TASK TO COMPLETE: Repeat verbatim, and only, the lines of the data below, beginning at the line that contains "generalize (k +" and stopping after the line that contains "Definition storable (r".
┌─ THE RECORDS
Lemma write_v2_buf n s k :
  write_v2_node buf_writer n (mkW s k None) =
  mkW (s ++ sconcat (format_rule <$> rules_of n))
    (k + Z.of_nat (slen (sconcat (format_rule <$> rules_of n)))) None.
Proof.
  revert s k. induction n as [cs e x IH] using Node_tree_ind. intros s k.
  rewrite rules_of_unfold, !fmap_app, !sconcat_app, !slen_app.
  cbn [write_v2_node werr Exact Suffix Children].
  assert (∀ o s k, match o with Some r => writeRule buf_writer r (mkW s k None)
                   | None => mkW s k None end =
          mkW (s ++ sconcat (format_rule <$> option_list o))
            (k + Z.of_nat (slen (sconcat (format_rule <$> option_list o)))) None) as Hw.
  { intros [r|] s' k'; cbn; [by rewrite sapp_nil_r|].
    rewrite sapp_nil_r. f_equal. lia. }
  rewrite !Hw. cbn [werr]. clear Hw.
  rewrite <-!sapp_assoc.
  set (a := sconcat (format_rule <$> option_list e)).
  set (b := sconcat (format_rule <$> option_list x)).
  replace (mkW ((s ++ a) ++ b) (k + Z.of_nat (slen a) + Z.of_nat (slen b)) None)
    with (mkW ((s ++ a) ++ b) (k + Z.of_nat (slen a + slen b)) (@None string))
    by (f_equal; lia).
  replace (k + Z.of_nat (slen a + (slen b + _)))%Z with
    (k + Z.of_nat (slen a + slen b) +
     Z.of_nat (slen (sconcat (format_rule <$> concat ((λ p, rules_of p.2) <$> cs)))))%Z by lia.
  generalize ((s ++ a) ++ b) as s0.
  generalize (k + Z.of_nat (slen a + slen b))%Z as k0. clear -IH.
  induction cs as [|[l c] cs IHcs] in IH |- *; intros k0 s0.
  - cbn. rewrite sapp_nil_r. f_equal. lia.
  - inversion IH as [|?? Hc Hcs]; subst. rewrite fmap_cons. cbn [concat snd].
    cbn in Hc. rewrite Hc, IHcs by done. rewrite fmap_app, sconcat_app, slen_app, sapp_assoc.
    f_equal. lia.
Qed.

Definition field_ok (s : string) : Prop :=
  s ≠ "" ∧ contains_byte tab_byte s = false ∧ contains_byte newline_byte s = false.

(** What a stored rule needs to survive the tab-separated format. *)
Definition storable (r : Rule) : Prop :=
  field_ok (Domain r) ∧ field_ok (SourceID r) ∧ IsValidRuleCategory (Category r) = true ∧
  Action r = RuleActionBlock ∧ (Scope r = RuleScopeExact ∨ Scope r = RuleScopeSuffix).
└─
EXERCISE OUTPUT:
  generalize (k + Z.of_nat (slen a + slen b))%Z as k0. clear -IH.
  induction cs as [|[l c] cs IHcs] in IH |- *; intros k0 s0.
  - cbn. rewrite sapp_nil_r. f_equal. lia.
  - inversion IH as [|?? Hc Hcs]; subst. rewrite fmap_cons. cbn [concat snd].
    cbn in Hc. rewrite Hc, IHcs by done. rewrite fmap_app, sconcat_app, slen_app, sapp_assoc.
    f_equal. lia.
Qed.

Definition field_ok (s : string) : Prop :=
  s ≠ "" ∧ contains_byte tab_byte s = false ∧ contains_byte newline_byte s = false.

(** What a stored rule needs to survive the tab-separated format. *)
Definition storable (r : Rule) : Prop :=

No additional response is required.